Home Assistant is one of the leading open-source IoT gateway solutions, and it allows to you to integrate and control devices of more than 1,400 different brands. Almond provides first class integration for Home Assistant.
Almond is compatible with Home Assistant installed using Hass.io, which
uses the URL hassio.local
. If that is the case, you can configure Home Assistant
like any other Thingpedia device, by saying "configure home assistant".
After configuration, any compatible device that is configured in Home Assistant will also be available in Almond, and you will be able to use Home Assistant devices from natural language.
Because Home Assistant uses a local connection, you cannot use it from Web Almond.
The code for the Home Assistant integration in Almond lives in
thingpedia-common-devices,
under the io.home-assistant
package.
The Home Assistant Thingpedia interface (@io.home-assistant
) is a gateway device:
it connects to the gateway, and exposes all configured Home Assistant entities as some
corresponding Thingpedia device (usually, a generic one).
If you want to have Home Assistant support for an interface that is already in Thingpedia
for a different brand (for example, the @security-camera
interface), you should create
a new module in the io.home-assistant
folder.
The module should export a class that inherits from the base Home Assistant device defined
in ./base.js
(and not the Tp.BaseDevice
that Thingpedia devices normally inherit from).

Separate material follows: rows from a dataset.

(* ===== verification/Server.v ===== *)
(** The server, as in [src/server/server.go]: its sessions and the handlers of the packets
    that arrive from clients and from the exit device.

    A [*session] is a location of the store [sv_heap]: the two maps of the server share the
    session they point to.  [time.Now] and [rand.Read] are arguments of the handlers.  What
    a handler sends is returned; the error of a write is only logged. *)
From stdpp Require Import gmap.
From S2P Require Import Prelude Md5 Client Os CMonad Config Packet OpenAck Protocol.

(** ** The configuration, normalised ([src/server/config.go]) *)

Record configuredUser := mk_user {
  u_username : list Z; u_password : list Z; u_address : list Z; u_allowEncrypt : bool;
  u_xorKey : list Z }.

Record normalizedExitConfig := mk_exit {
  x_enabled : bool; x_tunName : list Z;
  x_tunAddress : list Z * Z;              (* the address of the prefix, and its bits *)
  x_mtu : Z; x_strictSource : bool }.
Record normalizedConfig := mk_sconfig {
  s_listen : list Z; s_mtu : Z; s_dns : list (list Z); s_exit : normalizedExitConfig;
  s_users : gmap (list Z) configuredUser }.
Abbreviation s_exit_enabled c := (x_enabled (s_exit c)).
Abbreviation s_strictSource c := (x_strictSource (s_exit c)).

(** ** The state *)

(** A [*net.UDPAddr]: address and port.  [remote.String()] identifies it. *)
Abbreviation udp_addr := (Z * Z)%type.
Abbreviation session_key := (udp_addr * list Z * list Z)%type.

Record user_session := mk_session {
  se_key : session_key; se_user : configuredUser; se_remote : udp_addr; se_encrypt : bool;
  se_mtu : Z; se_createdAt : Z; se_lastSeen : Z }.
#[export] Instance user_session_eta : Eta user_session := λ s,
  mk_session (se_key s) (se_user s) (se_remote s) (se_encrypt s) (se_mtu s) (se_createdAt s)
    (se_lastSeen s).
Lemma depth_input config has_exit i : depth (input_prog config has_exit i) 5.
Proof.
  destruct i as [now rnd remote packet|payload]; cbn [input_prog].
  - unfold handlePacket_prog. destruct (_ <? _); [auto|]. destruct (rd packet 0) as [ty|] eqn:Hty; [|auto].
    destruct (ty =? packetOpen).
    { unfold handleOpen_prog. destruct (parseOpenPacket packet) as [[e|request]|]; [auto| |auto].
      destruct (s_users _ !! _) as [user|]; [|auto]. destruct (negb _); [auto|].
      destruct rnd as [[token sessionID]|]; auto. }
    destruct (ty =? packetEchoReq).
    { unfold handleEchoReq_prog. destruct (negb _); [auto|]. constructor. intros [o|]; [|auto].
      destruct (rd_n _ _ _); auto. }
    destruct (ty =? packetClose).
    { unfold handleClose_prog. destruct (negb _); [auto|]. destruct (keyFromPacket _ _); auto. }
    destruct (_ || _); [|auto]. unfold handleData_prog. destruct (_ <=? _); [auto|].
    constructor. intros [source|]; [|auto]. rewrite Hty.
    destruct (_ && _); [auto|]. destruct (_ && _); [auto|]. destruct (rd_n _ _ _); [|auto]. apply depth_route.
  - unfold handleExitPacket_prog. destruct (parseIPv4Packet payload) as [[e|parsed]|]; [auto| |auto].
    constructor. intros [target|]; auto.
Qed.

Definition held (G : threads) : nat := match g_lock G with Some _ => 1 | None => 0 end.

(** At most [n] steps are left. *)
Definition within (G : threads) (n : nat) : Prop :=
  (∀ g, g_lock G = Some g → ∃ section rest, (g_run G g).1 = Locked section rest) ∧
  ∃ d : goroutine → nat, (∀ g, depth (g_run G g).1 (d g)) ∧
    (d Serve + 6 * length (g_run G Serve).2 + (d ServeExitDevice + 6 * length (g_run G ServeExitDevice).2)
      ≤ n + held G)%nat.

Lemma within_step G G' n : within G n → gstep G G' → ∃ m, n = S m ∧ within G' m.
Proof.
  intros [Hlock (d & Hd & Hn)] Hstep.
  assert (∀ g p, (∀ section rest, (g_run G g).1 ≠ Locked section rest) → ∀ g', g_lock G = Some g' →
    ∃ section rest, ((<[g := p]> (g_run G) : goroutine → prog * list input) g').1 = Locked section rest) as Hkeep.
  { intros g p Hne g' Hl. destruct (Hlock g' Hl) as (section & rest & E').
    rewrite fn_lookup_insert_ne by (intros ->; by eapply Hne). by eexists _, _. }
  assert (∀ g p k inputs', depth p k → ∀ g', depth ((<[g := (p, inputs')]> (g_run G) : goroutine → prog * list input) g').1
    ((<[g := k]> d : goroutine → nat) g')) as Hdepth.
  { intros g p k inputs' Hk g'. destruct (decide (g' = g)) as [->|Hne]; [by rewrite !fn_lookup_insert|].
    by rewrite !fn_lookup_insert_ne. }
  assert (∀ g, (∀ section rest, (g_run G g).1 ≠ Locked section rest) →
    (0 < d g + 6 * length (g_run G g).2)%nat → ∃ m, n = S m) as Hpos.
  { intros g Hne Hpos. destruct n as [|m]; [exfalso|by exists m]. unfold held in Hn.
    destruct (g_lock G) as [g'|] eqn:El; [|destruct g; lia].
    destruct (Hlock g' eq_refl) as (section & rest & E'). pose proof (Hd g') as Hg'. rewrite E' in Hg'.
    inversion Hg'; subst. destruct g, g'; try (by edestruct Hne); lia. }
  destruct Hstep as [g i inputs' E|g section rest inputs' E El|g section rest inputs' s r E El Hsec|g o rest inputs' E];
    pose proof (Hd g) as Hg; rewrite E in Hg; cbn [fst] in Hg.
  - destruct (Hpos g) as [m ->]; [by rewrite E|rewrite E; cbn [snd length]; lia|]. exists m. split; [done|split].
    + apply Hkeep. by rewrite E.
    + exists (<[g := 5%nat]> d). split; [apply Hdepth, depth_input|].
      destruct g; cbn [g_run]; rewrite ?fn_lookup_insert, ?fn_lookup_insert_ne by done;
        rewrite E in Hn; unfold held in *; cbn [g_lock snd length] in *; lia.
  - inversion Hg; subst. unfold held in Hn. rewrite El in Hn.
    destruct n as [|m]; [exfalso; destruct g; lia|exists m; split; [done|split]].
    + cbn [g_lock g_run]. intros g' [= <-]. rewrite E. by eexists _, _.
    + exists d. split; [done|]. unfold held. cbn [g_lock g_run]. lia.
  - inversion Hg as [| | |? ? k Hk Edep]; subst. unfold held in Hn. rewrite El in Hn.
    destruct n as [|m]; [exfalso; destruct g; lia|exists m; split; [done|split; [done|]]].
    exists (<[g := k]> d). split; [by apply Hdepth|].
    destruct g; cbn [g_run]; rewrite ?fn_lookup_insert, ?fn_lookup_insert_ne by done;
      rewrite E in Hn; unfold held; cbn [g_lock snd length] in *; lia.
  - inversion Hg as [| |? ? k Hk Edep|]; subst.
    destruct (Hpos g) as [m ->]; [by rewrite E|lia|]. exists m. split; [done|split].
    + apply Hkeep. by rewrite E.
    + exists (<[g := k]> d). split; [by apply Hdepth|].
      destruct g; cbn [g_run]; rewrite ?fn_lookup_insert, ?fn_lookup_insert_ne by done;
        rewrite E in Hn; unfold held in *; cbn [g_lock snd length] in *; lia.
Qed.

Lemma within_start s inputs :
  within (g_start s inputs) (6 * length (inputs Serve) + 6 * length (inputs ServeExitDevice)).
Proof. split; [done|]. exists (λ _, 0%nat). split; [intros g; constructor|]. cbn. lia. Qed.

Lemma within_steps n k G G' : within G n → nsteps gstep k G G' → (k ≤ n)%nat.
Proof.
  intros Hn Hsteps. revert n Hn. induction Hsteps as [G|k G G1 G' Hstep _ IH]; intros n Hn; [lia|].
  destruct (within_step _ _ _ Hn Hstep) as (m & -> & Hm). apply IH in Hm. lia.
Qed.

(** ** The theorems *)

(** C21: the goroutines of the server, whatever their interleaving.  When both have handled their
    inputs, the server is in the state, and each has sent the packets in the order, of a run
    that handles the inputs one at a time, those of each goroutine in their order. *)
Theorem serialisable s inputs G :
  server_inv s → (∀ g, inputs_ok g (inputs g)) → rtc gstep (g_start s inputs) G → finished G →
  ∃ h outs, (∀ g, of_goroutine g h = inputs g) ∧ serve_in_order h s = Some (g_server G, outs) ∧
    ∀ g, of_goroutine g (g_sent G) = of_goroutine g outs.
Proof.
  intros Hs Hin Hsteps Hfin. destruct (reachable_serialised s inputs Hs Hin G Hsteps) as (h & outs & Hser).
  exists h, outs. split_and!; [|apply Hser|]; intros g;
    destruct (se_progress _ _ _ _ _ Hser g) as (fresh & pending & Hp & Hi & Ho & _);
    rewrite (Hfin g) in Hp, Hi; apply progress_done in Hp as [-> ->].
  - by rewrite Hi, app_nil_r.
  - by rewrite Ho, app_nil_r.
Qed.

(** C22: the goroutines of the server handle all their inputs: neither panics, they do not wait for
    the lock for ever (while something is left to do, one of them can go on), and they are done
    after at most six steps for each input. *)
Theorem goroutines_finish s inputs n G :
  server_inv s → (∀ g, inputs_ok g (inputs g)) → nsteps gstep n (g_start s inputs) G →
  (n ≤ 6 * (length (inputs Serve) + length (inputs ServeExitDevice)))%nat ∧ (finished G ∨ ∃ G', gstep G G').
Proof.
  intros Hs Hin Hsteps. split.
  - pose proof (within_steps _ _ _ _ (within_start s inputs) Hsteps). lia.
  - destruct (reachable_serialised s inputs Hs Hin G) as (h & outs & Hser); [by eapply rtc_nsteps_2|].
    by eapply serialised_moves.
Qed.

(** ** An execution *)

(** The next step of a goroutine, if it has one. *)
Definition g_next (g : goroutine) (G : threads) : option threads :=
  match g_run G g with
  | (Done, i :: inputs) =>
      Some (mk_threads (g_server G) (g_lock G)
        (<[g := (input_prog (sv_config (g_server G)) (sv_exit (g_server G)) i, inputs)]> (g_run G)) (g_sent G))
  | (Locked section rest, inputs) =>
      match g_lock G with
      | None => Some (mk_threads (g_server G) (Some g) (g_run G) (g_sent G))
      | Some g' =>
          if decide (g' = g) then
            '(s, r) ← section (g_server G);
            Some (mk_threads s None (<[g := (rest r, inputs)]> (g_run G)) (g_sent G))
          else None
      end
  | (Send o rest, inputs) =>
      Some (mk_threads (g_server G) (g_lock G) (<[g := (rest, inputs)]> (g_run G)) (g_sent G ++ [(g, o)]))
  | _ => None
  end.
Fixpoint g_steps (order : list goroutine) (G : threads) : option threads :=
  match order with [] => Some G | g :: order => G ← g_next g G; g_steps order G end.

Lemma g_next_sound g G G' : g_next g G = Some G' → gstep G G'.
Proof.
  unfold g_next. destruct (g_run G g) as [[| |section rest|o rest] inputs] eqn:E.
  - destruct inputs as [|i inputs]; [done|]. intros [= <-]. by apply g_reads.
  - done.
  - destruct (g_lock G) as [g'|] eqn:El; [|intros [= <-]; by eapply g_locks].
    case_decide as Hg; [subst g'|done]. destruct (section (g_server G)) as [[s r]|] eqn:Es; [|done].
    intros [= <-]. by eapply g_unlocks.
  - intros [= <-]. by eapply g_sends.
Qed.

Lemma g_steps_sound order G G' : g_steps order G = Some G' → nsteps gstep (length order) G G'.
Proof.
  revert G. induction order as [|g order IH]; intros G; cbn [g_steps]; [intros [= <-]; constructor|].
  destruct (g_next g G) as [G1|] eqn:E; [|done]. intros H. econstructor; [by eapply g_next_sound|by apply IH].
Qed.

(** A client opens a session and sends a packet to itself; the exit device delivers one for it
    while the server is between the two sections of the handler of that packet. *)
Definition sample_payload : list Z :=
  [0x45; 0; 0; 21; 0; 0; 0; 0; 64; 17; 0; 0; 10; 0; 0; 2; 10; 0; 0; 2; 42].
Definition sample_inputs (g : goroutine) : list input :=
  match g with
  | Serve =>
      [Datagram 0 (Some ([1; 2], [3; 4; 5; 6])) sample_remote
         (open_header sample_cfg ++ signature (open_header sample_cfg) ++ open_tlvs sample_cfg);
       Datagram 1 None sample_remote
         (buildDataPacket [1; 2] [3; 4; 5; 6] sample_payload true (u_xorKey sample_user))]
  | ServeExitDevice => [FromExit sample_payload]
  end.
Definition sample_order : list goroutine :=
  replicate 4 Serve ++ [ServeExitDevice] ++ replicate 3 Serve ++ replicate 3 ServeExitDevice ++ replicate 3 Serve.
Definition sample_end : threads :=
  default (g_start (newServer sample_sconfig) sample_inputs)
    (g_steps sample_order (g_start (newServer sample_sconfig) sample_inputs)).

Lemma sample_steps : nsteps gstep 14 (g_start (newServer sample_sconfig) sample_inputs) sample_end.
Proof.
  apply (g_steps_sound sample_order). unfold sample_end.
  destruct (g_steps sample_order (g_start (newServer sample_sconfig) sample_inputs)) as [G|] eqn:E; [done|].
  exfalso. assert (bool_decide (is_Some (g_steps sample_order (g_start (newServer sample_sconfig) sample_inputs))) = true)
    as H by (vm_compute; reflexivity).
  apply bool_decide_eq_true_1 in H as [G H]. by rewrite E in H.
Qed.
Lemma sample_finished : finished sample_end.
Proof. intros []; vm_compute; reflexivity. Qed.
Lemma sample_inputs_ok g : inputs_ok g (sample_inputs g).
Proof. destruct g; repeat constructor; exact sample_ids_ok || done. Qed.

Inside the class, you can query the Home Assistant entity state as this.state.state
, and
query the Home Assistant entity attributes as this.state.attributes
. To implement actions,
you can call Home Assistant services with this._callService
.
Here is an example of how to map the light
to the @light-bulb
interface in Thingpedia:
const HomeAssistantDevice = require('./base');
module.exports = class HomeAssistantLightbulbDevice extends HomeAssistantDevice {
async get_power() {
return [{ power: this.state.state }];
}
// note: subscribe_ must NOT be async, or an ImplementationError will occur at runtime
subscribe_power() {
return this._subscribeState(() => {
return { power: this.state.state };
});
}
async do_set_power({ power }) {
if (power === 'on')
await this._callService('light', 'turn_on');
else
await this._callService('light', 'turn_off');
}
async do_alert_long() {
await this._callService('light', 'turn_on', { flash: 'long' });
}
async do_color_loop() {
await this._callService('light', 'turn_on', { effect: 'colorloop' });
}
};
When done, you must modify index.js
to refer to your device as follows:
const DOMAIN_TO_TP_KIND = {
<Home Assistant domain>: <Thingpedia interface ID (e.g. "security-camera")>
};
const SUBDEVICES = {
<Thingpedia interface ID>: <your device class>
};
You must also add the newly supported Thingpedia interface in the #[child_types]
annotation
in the manifest.tt file.
If you want to support a type of device that is not in Thingpedia already, you should also create an abstract Thingpedia class. For example, to support an imaginary Frombulator device, you should create an abstract Thingpedia class like:
abstract class @<your-username>.frombulator {
query state(out state : Enum(active,inactive));
action frombulate();
}
Add natural language support for the new interface as customary from the dataset.tt
file.
Then, add Home Assistant support for the new interface following the previous guide.
By convention, general device interfaces use either a single-part name (@light-bulb
, @security-camera
),
or a name in the @org.thingpedia
namespace. Only administrators can upload a device with this name though.
You should use your own username as prefix (as it is your private namespace), and the name will
be adjusted during review.
To test your changes, follow the Thingpedia Testing Guide. If you want to upload to Thingpedia for testing, you should modify the name and ID of the Home Assistant gateway, and upload a copy.
Once done with the development, you should open a PR against the thingpedia-common-devices so your changes can be reviewed and merged.